I stopped again and, with a feeling of dread, I turned around. She was holding an automatic pistol pointed at my heart.
“Won’t you help me, Mr. Carl? Please? You don’t know how desperate I am.”
The gun had a black dull finish, rakish lines, it was small-bore, sure, but its bore was still large enough to kill a generation’s best hope in a hotel ballroom, not to mention a small-time criminal attorney who was nobody’s best hope for anything.
I’ll say this for her, she knew how to grab my attention.
3
“PUT THE GUN AWAY,” I said in my sharpest voice.
“I didn’t mean, oh God no, I…” Her hand wavered and the barrel drooped as if the gun had gone limp.
“Put the gun away,” I said again, and it wasn’t as brave as it sounds because the only other options were to run, exposing my back to the.22 slug, or pissing my pants, which no matter how intense the immediate relief makes really an awful mess. And after I told her to put the gun away, told her twice for emphasis, she did just as I said, stuck it right back in her handbag, all of which was unbelievably gratifying for me in a superhero sort of way.
Until she started crying.
“Oh no, now don’t do that,” I said, “no no don’t no.”
I stepped toward her as she collapsed in a sitting position to the sidewalk, crying, the thick mascara around her eyes running in lines down her cheek, her nose reddening. She wiped her face with a black leather sleeve, smearing everything.

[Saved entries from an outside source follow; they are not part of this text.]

(** *** [tcp_client_v2::pollable_merge_set]

    [FD_SET] writes into the caller's sets, so the sets are returned
    next to the result. *)

Definition pollable_merge_set (in_max_fd : Z) (out_rset out_wset : fd_set)
  : M (Z * fd_set * fd_set) :=
  c <- get_self;;
  if pending_connect c then
    let out_wset := {[cli_fd c]} ∪ out_wset in
    if in_max_fd <? cli_fd c then ret (cli_fd c, out_rset, out_wset)
    else ret (in_max_fd, out_rset, out_wset)
  else if negb (connected c) then
    ret (in_max_fd, out_rset, out_wset)
  else
    used <- ask_handler get_write_buffer_used;;
    let out_wset := if negb (used =? 0) then {[cli_fd c]} ∪ out_wset else out_wset in
    let out_rset := {[cli_fd c]} ∪ out_rset in
    if in_max_fd <? cli_fd c then ret (cli_fd c, out_rset, out_wset)
    else ret (in_max_fd, out_rset, out_wset).

(** *** [tcp_client_v2::pollable_poll] *)

Definition FD_ISSET (fd : Z) (s : fd_set) : bool := bool_decide (fd ∈ s).

(** Lines 162-196: the [if (pending_connect)] block; every path of it
    returns. *)
Definition poll_pending (in_wset : fd_set) : M Z :=
  c <- get_self;;
  if FD_ISSET (cli_fd c) in_wset then
    re <- getsockopt_so_error (cli_fd c);;
    let '(r, e) := re in
    if (r <? 0) || negb (e =? 0) then
      h_buffer_error (msg_connect_failed (host c) (port c) e);;;
      (if 0 <=? cli_fd c then close (cli_fd c) else ret tt);;;
      update (set_cli_fd (-1));;;
      update (set_connected false);;;
      update (set_pending_connect false);;;
      ret 0
    else
      update (set_connected true);;;
      update (set_pending_connect false);;;
      ret 0
  else ret 0.

(** Lines 209-260: the [while] loop.  [fuel] bounds the number of times
    the loop condition is evaluated; [None] means the bound was hit. *)
Fixpoint read_loop (fuel : nat) : M (option flow) :=
  match fuel with
  | O => ret None
  | S fuel' =>
      c <- get_self;;
      avail <- ask_handler get_read_buffer_available;;
      if connected c && (0 <? avail) then
        req <- ask_handler get_read_buffer_available;;
        len <- h_reserve req;;
        if len <=? 0 then
          h_commit 0;;;
          ret (Some Fallthrough)
        else
          re <- recv (cli_fd c) len;;
          let '(r, errno) := re in
          if r <? 0 then
            if retryable errno then
              h_commit 0;;;
              ret (Some Fallthrough)
            else
              h_commit 0;;;
              h_buffer_error (msg_read_error c errno);;;
              disconnect;;;
              ret (Some (Returned 0))
          else if r =? 0 then
            h_commit 0;;;
            h_buffer_error (msg_read_closed c);;;
            disconnect;;;
            ret (Some (Returned 0))
          else
            iret <- h_commit r;;
            if negb iret then
              disconnect;;;
              ret (Some (Returned 0))
            else read_loop fuel'
      else ret (Some Fallthrough)
  end.

(** Lines 201-261: the [if (FD_ISSET(cli_fd, &in_rset))] block. *)
Definition poll_read (fuel : nat) (in_rset : fd_set) : M (option flow) :=
  c <- get_self;;
  if FD_ISSET (cli_fd c) in_rset then
    avail <- ask_handler get_read_buffer_available;;
    (if avail =? 0 then h_trigger_read_callback 0 else ret tt);;;
    read_loop fuel
  else ret (Some Fallthrough).

(** Lines 263-298: the write block and the final [return 0]. *)
Definition poll_write (in_wset : fd_set) : M Z :=
  c <- get_self;;
  used <- ask_handler get_write_buffer_used;;
  if connected c && FD_ISSET (cli_fd c) in_wset && negb (used =? 0) then
    req <- ask_handler get_write_buffer_used;;
    buf <- h_peek req;;
    re <- send (cli_fd c) buf;;
    let '(r, errno) := re in
    if r <? 0 then
      if retryable errno then
        h_peek_free;;;
        ret 0
      else
        h_peek_free;;;
        h_buffer_error (msg_write_error c errno);;;
        disconnect;;;
        ret 0
    else if r =? 0 then
      h_peek_free;;;
      h_buffer_error (msg_write_closed c);;;
      disconnect;;;
      ret 0
    else
      h_peek_free;;;
      h_consume r;;;
      ret 0
  else ret 0.

Definition pollable_poll (fuel : nat) (in_rset in_wset : fd_set) : M (option Z) :=
  c <- get_self;;
  if pending_connect c then
    r <- poll_pending in_wset;;
    ret (Some r)
  else if negb (connected c) then
    ret (Some 0)
  else
    f <- poll_read fuel in_rset;;
    match f with
    | None => ret None
    | Some (Returned r) => ret (Some r)
    | Some Fallthrough =>
        r <- poll_write in_wset;;
        ret (Some r)
    end.

End Client.


Arguments world : clear implicits.
Arguments World {H W}.
Arguments disconnect : simpl never.

(** ** Concrete collaborators *)

(** Modelled from the spec: the Byte Ring behind the handler interface
    ([buffer_handler] and [ringbuf2] are not among the translated
    sources).  Section 3 of the spec: two independent bounded buffers,
    each tracking capacity and bytes used; section 6: reserve-ingress
    yields a region no larger than asked for and no larger than the free
    space, commit-ingress answers whether the bytes were accepted,
    peek-egress yields the pending bytes, advance-egress drops bytes from
    the front, report-error pushes a message, notify-ring-full is a hint
    to the consumer.  The consumer does not drain the ring while the
    client is running. *)
Record ring := Ring {
  ingress_capacity : Z;
  ingress_used : Z;
  egress : list Byte.byte;
  error_channel : list message;
  full_hints : nat
}.

Definition ring_free (r : ring) : Z := ingress_capacity r - ingress_used r.

Definition ring_reserve (req : Z) (r : ring) : Z * ring :=
  (Z.max 0 (Z.min req (ring_free r)), r).

Definition ring_commit (n : Z) (r : ring) : bool * ring :=
  if (0 <=? n) && (n <=? ring_free r) then
    (true, Ring (ingress_capacity r) (ingress_used r + n) (egress r)
                (error_channel r) (full_hints r))
  else (false, r).

Definition ring_consume (n : Z) (r : ring) : ring :=
  Ring (ingress_capacity r) (ingress_used r) (drop (Z.to_nat n) (egress r))
       (error_channel r) (full_hints r).

Definition ring_error (m : message) (r : ring) : ring :=
  Ring (ingress_capacity r) (ingress_used r) (egress r)
       (error_channel r ++ [m]) (full_hints r).

Definition ring_hint (r : ring) : ring :=
  Ring (ingress_capacity r) (ingress_used r) (egress r)
       (error_channel r) (S (full_hints r)).

#[export] Instance ring_handler : BufferHandler ring := {
  get_write_buffer_used r := Z.of_nat (length (egress r));
  get_read_buffer_available := ring_free;
  trigger_read_callback _ := ring_hint;
  zero_copy_reserve_read_buffer_data := ring_reserve;
  commit_read_buffer_data := ring_commit;
  zero_copy_peek_write_buffer_data req r := (take (Z.to_nat req) (egress r), r);
  peek_free_write_buffer_data r := r;
  consume_write_buffer_data := ring_consume;
  buffer_error := ring_error
}.

(** A handler that has lost its ingress buffer: one byte of space is
    advertised and reserved, and every commit is refused.  It exercises
    the refused-commit path of the read loop. *)
Record refusing := Refusing { refused_commits : nat }.

#[export] Instance refusing_handler : BufferHandler refusing := {
  get_write_buffer_used _ := 1;
  get_read_buffer_available _ := 1;
  trigger_read_callback _ r := r;
  zero_copy_reserve_read_buffer_data req r := (req, r);
  commit_read_buffer_data _ r := (false, Refusing (S (refused_commits r)));
  zero_copy_peek_write_buffer_data _ r := ([], r);
  peek_free_write_buffer_data r := r;
  consume_write_buffer_data _ r := r;
  buffer_error _ r := r
}.

(** A scripted socket layer: the state is the list of (return value,
    errno) pairs still to be handed out, one per call that reports a
    result; an exhausted script answers (-1, EAGAIN).  [recv] and [send]
    never report more bytes than they were asked to move. *)
Definition script := list (Z * Z).

Definition next_reply (s : script) : (Z * Z) * script :=
  match s with
  | [] => ((-1, EAGAIN), [])
  | r :: tl => (r, tl)
  end.

Definition loopback_ent : hostent :=
  Hostent 2 4 [[Byte.x7f; Byte.x00; Byte.x00; Byte.x01]].

#[export] Instance script_sockets : Sockets script := {
  sys_gethostbyname _ s :=
    let '((r, _), s') := next_reply s in
    (if r <? 0 then None else Some loopback_ent, s');
  sys_socket := next_reply;
  sys_fcntl_getfl _ s := (0, s);
  sys_fcntl_setfl _ _ s := s;
  sys_connect _ _ := next_reply;
  sys_getsockopt_so_error _ := next_reply;
  sys_recv _ len s :=
    let '((r, e), s') := next_reply s in ((Z.min r len, e), s');
  sys_send _ data s :=
    let '((r, e), s') := next_reply s in ((Z.min r (Z.of_nat (length data)), e), s');
  sys_close _ s := s
}.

“Don’t cry, please please, it will be all right. We’ll go somewhere, we’ll talk, just please please stop crying, please.”
I couldn’t leave her there after that, sitting on the ground like she was, crying black tears that splattered on the cement. In a different era I would have offered to buy her a good stiff drink, but this wasn’t a different era, so what I offered to buy her instead was a cappuccino.